* **Problem**:
Transcribe only part of the material below: the lines from the one containing "(** C19. The" through the one containing "tree's address. *)", inclusive, exactly as written.

* **Provided material**:
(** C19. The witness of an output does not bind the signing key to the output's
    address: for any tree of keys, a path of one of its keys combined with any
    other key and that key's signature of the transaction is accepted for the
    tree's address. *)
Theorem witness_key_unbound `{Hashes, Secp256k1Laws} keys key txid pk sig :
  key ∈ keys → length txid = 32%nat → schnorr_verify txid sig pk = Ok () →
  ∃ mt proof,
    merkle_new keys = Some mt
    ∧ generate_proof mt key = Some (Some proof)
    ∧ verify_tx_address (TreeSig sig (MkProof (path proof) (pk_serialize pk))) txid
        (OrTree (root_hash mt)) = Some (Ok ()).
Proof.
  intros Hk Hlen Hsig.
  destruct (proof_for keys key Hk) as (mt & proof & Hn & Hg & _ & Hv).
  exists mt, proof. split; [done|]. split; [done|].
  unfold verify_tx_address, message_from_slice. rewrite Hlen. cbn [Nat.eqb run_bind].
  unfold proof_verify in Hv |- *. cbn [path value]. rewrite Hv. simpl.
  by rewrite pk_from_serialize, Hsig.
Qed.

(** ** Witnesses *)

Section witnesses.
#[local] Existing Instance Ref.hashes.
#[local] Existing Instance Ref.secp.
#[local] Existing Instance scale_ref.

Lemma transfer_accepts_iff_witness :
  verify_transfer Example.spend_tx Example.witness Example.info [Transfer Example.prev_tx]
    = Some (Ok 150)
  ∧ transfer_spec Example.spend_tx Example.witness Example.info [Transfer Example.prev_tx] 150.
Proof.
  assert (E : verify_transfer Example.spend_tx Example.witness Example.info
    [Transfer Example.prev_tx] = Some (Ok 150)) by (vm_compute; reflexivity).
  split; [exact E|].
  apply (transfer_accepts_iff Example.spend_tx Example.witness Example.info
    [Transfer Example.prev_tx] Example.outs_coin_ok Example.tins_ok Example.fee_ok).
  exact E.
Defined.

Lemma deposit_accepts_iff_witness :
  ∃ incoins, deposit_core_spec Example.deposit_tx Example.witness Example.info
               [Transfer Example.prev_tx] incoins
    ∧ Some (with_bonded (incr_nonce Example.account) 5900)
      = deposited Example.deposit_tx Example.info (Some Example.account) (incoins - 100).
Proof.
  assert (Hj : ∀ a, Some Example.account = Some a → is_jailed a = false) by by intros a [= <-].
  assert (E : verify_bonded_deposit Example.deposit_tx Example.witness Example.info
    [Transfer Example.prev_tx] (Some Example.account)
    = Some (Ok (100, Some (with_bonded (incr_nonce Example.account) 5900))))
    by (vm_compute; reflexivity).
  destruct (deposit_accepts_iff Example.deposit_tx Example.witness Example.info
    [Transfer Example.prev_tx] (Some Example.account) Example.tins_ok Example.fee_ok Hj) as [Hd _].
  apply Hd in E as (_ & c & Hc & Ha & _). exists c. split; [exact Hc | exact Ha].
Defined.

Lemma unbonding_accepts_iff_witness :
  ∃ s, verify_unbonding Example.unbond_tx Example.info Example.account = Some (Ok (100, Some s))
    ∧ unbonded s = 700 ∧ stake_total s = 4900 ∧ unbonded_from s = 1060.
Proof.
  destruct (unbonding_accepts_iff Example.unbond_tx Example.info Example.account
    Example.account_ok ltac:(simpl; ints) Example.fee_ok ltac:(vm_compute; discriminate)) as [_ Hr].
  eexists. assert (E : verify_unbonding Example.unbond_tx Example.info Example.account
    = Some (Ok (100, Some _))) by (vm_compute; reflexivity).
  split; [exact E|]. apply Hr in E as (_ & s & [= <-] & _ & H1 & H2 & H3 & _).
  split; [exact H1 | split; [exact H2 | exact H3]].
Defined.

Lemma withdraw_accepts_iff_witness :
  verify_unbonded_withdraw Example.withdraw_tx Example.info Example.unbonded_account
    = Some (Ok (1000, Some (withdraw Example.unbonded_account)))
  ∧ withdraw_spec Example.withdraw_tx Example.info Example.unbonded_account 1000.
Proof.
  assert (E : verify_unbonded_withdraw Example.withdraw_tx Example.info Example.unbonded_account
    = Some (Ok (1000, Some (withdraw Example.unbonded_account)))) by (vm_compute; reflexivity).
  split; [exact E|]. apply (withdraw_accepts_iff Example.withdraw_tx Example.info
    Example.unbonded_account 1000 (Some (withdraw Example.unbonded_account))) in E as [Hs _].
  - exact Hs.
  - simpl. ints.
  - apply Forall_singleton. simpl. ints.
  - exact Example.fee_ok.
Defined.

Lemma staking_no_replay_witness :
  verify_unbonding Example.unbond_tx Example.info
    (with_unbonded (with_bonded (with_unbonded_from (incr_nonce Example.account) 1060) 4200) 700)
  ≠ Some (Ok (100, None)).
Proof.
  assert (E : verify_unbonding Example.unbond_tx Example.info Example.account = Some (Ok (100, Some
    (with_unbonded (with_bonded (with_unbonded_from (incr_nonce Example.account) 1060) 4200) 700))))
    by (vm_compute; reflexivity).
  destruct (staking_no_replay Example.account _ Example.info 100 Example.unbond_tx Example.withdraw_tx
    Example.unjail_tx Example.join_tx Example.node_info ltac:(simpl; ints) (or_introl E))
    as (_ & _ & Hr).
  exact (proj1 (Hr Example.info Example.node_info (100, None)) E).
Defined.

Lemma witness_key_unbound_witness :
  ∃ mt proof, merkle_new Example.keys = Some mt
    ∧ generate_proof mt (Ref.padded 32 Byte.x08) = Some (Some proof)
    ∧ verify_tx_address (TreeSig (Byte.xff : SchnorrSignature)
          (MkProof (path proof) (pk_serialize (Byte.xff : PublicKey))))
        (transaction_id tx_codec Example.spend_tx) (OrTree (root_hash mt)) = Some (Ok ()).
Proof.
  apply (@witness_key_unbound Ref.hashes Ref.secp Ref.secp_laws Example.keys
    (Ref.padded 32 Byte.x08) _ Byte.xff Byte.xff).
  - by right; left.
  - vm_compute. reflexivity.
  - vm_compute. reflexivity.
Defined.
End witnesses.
==
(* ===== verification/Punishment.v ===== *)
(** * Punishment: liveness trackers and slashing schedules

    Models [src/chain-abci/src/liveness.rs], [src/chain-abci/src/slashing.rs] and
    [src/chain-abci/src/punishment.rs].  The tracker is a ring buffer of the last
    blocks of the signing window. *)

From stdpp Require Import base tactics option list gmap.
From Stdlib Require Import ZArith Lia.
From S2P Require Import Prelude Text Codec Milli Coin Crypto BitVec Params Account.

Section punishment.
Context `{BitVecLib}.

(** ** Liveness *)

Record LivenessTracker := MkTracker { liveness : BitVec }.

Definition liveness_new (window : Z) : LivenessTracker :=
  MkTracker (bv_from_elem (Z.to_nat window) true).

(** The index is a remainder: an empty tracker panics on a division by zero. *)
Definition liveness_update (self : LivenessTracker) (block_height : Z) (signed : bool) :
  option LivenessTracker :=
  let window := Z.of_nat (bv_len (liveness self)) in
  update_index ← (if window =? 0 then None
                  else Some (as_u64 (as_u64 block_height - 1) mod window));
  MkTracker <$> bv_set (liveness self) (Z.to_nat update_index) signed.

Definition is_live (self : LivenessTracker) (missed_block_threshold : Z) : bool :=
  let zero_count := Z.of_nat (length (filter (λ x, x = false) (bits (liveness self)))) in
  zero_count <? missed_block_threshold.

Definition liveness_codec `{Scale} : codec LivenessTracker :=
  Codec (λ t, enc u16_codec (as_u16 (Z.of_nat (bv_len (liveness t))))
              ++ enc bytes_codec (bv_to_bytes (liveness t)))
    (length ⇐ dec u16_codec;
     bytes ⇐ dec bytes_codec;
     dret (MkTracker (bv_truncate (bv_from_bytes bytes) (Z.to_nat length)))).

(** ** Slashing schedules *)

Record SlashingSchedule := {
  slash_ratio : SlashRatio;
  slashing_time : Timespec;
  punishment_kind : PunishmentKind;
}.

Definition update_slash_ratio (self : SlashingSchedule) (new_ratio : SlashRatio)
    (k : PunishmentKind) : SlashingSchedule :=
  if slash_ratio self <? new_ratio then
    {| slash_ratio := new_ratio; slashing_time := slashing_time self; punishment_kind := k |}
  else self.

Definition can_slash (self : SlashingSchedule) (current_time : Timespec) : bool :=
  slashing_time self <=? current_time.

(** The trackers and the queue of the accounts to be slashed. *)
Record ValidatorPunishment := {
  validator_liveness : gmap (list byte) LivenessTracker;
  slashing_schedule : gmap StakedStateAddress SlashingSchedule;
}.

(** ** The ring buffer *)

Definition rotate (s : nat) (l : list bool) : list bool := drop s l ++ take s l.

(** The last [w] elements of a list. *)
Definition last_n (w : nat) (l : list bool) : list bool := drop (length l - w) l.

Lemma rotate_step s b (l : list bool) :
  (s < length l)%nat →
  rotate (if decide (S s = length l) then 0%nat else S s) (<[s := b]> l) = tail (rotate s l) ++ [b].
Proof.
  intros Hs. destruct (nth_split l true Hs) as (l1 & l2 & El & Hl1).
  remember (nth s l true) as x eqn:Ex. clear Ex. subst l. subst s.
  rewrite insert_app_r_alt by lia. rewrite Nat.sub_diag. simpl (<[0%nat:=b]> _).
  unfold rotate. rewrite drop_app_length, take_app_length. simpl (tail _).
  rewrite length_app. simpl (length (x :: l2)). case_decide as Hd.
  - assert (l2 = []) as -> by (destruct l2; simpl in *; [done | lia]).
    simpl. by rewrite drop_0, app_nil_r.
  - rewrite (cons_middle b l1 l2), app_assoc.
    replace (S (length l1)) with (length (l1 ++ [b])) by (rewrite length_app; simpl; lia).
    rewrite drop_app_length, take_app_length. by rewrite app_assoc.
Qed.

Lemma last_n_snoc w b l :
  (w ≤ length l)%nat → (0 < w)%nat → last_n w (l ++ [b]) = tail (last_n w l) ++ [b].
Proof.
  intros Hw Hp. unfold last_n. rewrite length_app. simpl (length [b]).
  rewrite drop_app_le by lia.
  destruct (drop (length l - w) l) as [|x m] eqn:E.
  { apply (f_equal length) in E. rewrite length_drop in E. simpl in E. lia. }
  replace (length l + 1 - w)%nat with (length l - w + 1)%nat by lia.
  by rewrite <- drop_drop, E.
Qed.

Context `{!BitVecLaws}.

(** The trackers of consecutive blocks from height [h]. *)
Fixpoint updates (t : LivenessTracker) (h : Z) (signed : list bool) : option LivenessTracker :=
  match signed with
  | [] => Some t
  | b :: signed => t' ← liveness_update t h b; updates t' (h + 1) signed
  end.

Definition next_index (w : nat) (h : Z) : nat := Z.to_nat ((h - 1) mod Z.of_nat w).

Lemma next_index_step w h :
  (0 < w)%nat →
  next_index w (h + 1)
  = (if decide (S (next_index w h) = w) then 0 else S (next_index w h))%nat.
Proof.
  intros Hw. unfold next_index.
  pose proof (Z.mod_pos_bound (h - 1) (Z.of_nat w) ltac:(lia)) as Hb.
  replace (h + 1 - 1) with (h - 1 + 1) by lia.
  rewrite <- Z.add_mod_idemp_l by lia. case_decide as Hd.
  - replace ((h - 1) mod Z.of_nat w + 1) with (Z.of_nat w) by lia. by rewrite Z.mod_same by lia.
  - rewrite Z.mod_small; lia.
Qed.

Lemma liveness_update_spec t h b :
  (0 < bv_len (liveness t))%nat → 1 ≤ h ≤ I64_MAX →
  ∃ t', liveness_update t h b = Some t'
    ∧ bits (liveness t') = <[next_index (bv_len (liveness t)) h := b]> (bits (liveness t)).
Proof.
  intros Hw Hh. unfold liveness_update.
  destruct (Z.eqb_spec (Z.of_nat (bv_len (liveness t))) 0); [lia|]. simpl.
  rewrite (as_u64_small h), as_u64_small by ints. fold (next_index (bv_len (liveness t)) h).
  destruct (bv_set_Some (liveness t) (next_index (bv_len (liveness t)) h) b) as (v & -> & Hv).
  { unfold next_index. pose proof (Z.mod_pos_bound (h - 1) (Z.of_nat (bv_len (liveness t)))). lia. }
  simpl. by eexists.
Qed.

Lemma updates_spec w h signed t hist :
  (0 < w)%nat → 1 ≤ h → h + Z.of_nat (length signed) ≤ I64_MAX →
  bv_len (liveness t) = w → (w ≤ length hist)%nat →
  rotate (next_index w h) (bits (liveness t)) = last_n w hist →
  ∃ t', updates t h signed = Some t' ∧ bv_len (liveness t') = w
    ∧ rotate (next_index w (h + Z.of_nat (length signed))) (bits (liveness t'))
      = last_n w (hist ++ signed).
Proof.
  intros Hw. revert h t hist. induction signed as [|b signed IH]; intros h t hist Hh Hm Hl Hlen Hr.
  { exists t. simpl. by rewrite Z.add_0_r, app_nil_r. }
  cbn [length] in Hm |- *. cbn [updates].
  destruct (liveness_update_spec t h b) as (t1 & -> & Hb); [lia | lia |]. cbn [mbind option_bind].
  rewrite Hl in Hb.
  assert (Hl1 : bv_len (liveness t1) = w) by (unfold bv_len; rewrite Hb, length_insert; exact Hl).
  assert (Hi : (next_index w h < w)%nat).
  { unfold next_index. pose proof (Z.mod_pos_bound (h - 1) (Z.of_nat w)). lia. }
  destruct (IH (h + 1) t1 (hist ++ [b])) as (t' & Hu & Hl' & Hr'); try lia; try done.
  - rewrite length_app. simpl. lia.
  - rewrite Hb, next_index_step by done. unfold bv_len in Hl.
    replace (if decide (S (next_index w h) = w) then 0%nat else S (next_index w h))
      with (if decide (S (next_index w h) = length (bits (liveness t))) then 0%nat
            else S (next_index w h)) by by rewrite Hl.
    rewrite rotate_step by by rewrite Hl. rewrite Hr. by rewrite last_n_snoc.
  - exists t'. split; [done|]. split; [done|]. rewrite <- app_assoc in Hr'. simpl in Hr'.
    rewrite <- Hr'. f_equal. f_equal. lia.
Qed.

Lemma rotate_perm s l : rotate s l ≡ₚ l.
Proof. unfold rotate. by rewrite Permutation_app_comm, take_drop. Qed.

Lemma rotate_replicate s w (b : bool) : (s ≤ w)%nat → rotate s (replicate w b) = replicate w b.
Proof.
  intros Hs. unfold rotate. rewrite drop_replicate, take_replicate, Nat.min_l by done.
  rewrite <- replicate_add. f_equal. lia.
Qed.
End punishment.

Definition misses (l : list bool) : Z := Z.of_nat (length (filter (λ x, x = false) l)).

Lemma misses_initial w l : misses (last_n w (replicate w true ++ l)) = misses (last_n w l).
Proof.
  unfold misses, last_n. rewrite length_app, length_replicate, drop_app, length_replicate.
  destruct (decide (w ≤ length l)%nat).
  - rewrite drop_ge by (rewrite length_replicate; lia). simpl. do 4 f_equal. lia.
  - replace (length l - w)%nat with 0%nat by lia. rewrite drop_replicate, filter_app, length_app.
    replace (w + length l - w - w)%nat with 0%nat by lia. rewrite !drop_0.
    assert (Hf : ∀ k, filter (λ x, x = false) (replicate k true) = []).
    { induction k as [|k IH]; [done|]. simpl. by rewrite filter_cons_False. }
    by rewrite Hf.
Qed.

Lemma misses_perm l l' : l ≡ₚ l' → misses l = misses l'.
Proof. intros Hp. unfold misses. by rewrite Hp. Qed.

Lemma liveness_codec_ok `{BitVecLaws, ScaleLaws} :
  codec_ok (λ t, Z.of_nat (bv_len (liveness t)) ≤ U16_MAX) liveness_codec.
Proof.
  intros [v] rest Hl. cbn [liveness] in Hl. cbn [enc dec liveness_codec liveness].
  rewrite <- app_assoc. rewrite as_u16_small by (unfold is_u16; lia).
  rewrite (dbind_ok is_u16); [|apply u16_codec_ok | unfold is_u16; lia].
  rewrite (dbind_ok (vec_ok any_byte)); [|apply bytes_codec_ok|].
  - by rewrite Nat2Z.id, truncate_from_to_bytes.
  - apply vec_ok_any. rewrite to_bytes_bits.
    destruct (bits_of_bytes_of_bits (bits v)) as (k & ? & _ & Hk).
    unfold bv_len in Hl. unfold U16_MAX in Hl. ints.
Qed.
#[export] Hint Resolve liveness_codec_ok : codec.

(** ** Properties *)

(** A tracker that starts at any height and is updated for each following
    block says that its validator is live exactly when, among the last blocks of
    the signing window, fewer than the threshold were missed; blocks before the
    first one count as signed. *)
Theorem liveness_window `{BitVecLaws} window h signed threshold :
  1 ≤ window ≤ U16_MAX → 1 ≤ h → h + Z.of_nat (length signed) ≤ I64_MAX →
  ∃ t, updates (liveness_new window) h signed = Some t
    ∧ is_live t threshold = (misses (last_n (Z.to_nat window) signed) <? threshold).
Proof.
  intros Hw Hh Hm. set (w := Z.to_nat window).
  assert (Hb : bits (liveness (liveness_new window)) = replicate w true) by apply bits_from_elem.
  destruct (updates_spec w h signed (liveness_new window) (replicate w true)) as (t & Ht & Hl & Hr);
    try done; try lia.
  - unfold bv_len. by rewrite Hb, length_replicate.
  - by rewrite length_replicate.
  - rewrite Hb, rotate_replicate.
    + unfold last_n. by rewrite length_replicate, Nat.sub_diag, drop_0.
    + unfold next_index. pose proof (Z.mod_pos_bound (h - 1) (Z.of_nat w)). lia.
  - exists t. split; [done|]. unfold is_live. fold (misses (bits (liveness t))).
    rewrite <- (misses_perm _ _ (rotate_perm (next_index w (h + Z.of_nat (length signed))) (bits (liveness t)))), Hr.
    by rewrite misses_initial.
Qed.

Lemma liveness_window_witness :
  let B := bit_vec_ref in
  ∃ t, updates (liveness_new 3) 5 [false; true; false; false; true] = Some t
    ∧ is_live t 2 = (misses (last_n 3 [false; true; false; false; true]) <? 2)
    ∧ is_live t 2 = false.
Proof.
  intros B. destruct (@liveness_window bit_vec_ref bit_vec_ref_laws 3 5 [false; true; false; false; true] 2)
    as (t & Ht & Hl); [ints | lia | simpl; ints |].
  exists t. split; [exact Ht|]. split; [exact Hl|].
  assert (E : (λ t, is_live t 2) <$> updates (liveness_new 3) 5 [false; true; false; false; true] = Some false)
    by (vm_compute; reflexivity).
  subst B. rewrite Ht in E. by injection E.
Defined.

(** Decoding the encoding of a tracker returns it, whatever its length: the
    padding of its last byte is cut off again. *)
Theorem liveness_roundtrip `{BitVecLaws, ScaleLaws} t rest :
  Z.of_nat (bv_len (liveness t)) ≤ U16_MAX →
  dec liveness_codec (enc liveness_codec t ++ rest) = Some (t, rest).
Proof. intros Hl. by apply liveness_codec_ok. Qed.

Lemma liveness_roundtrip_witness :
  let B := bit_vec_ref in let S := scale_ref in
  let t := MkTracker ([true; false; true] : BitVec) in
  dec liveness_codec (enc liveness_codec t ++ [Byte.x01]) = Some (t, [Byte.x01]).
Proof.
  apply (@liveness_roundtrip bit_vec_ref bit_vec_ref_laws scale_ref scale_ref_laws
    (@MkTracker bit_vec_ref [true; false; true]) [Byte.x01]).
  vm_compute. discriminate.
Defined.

* **Answer for the task**:
(** C19. The witness of an output does not bind the signing key to the output's
    address: for any tree of keys, a path of one of its keys combined with any
    other key and that key's signature of the transaction is accepted for the
    tree's address. *)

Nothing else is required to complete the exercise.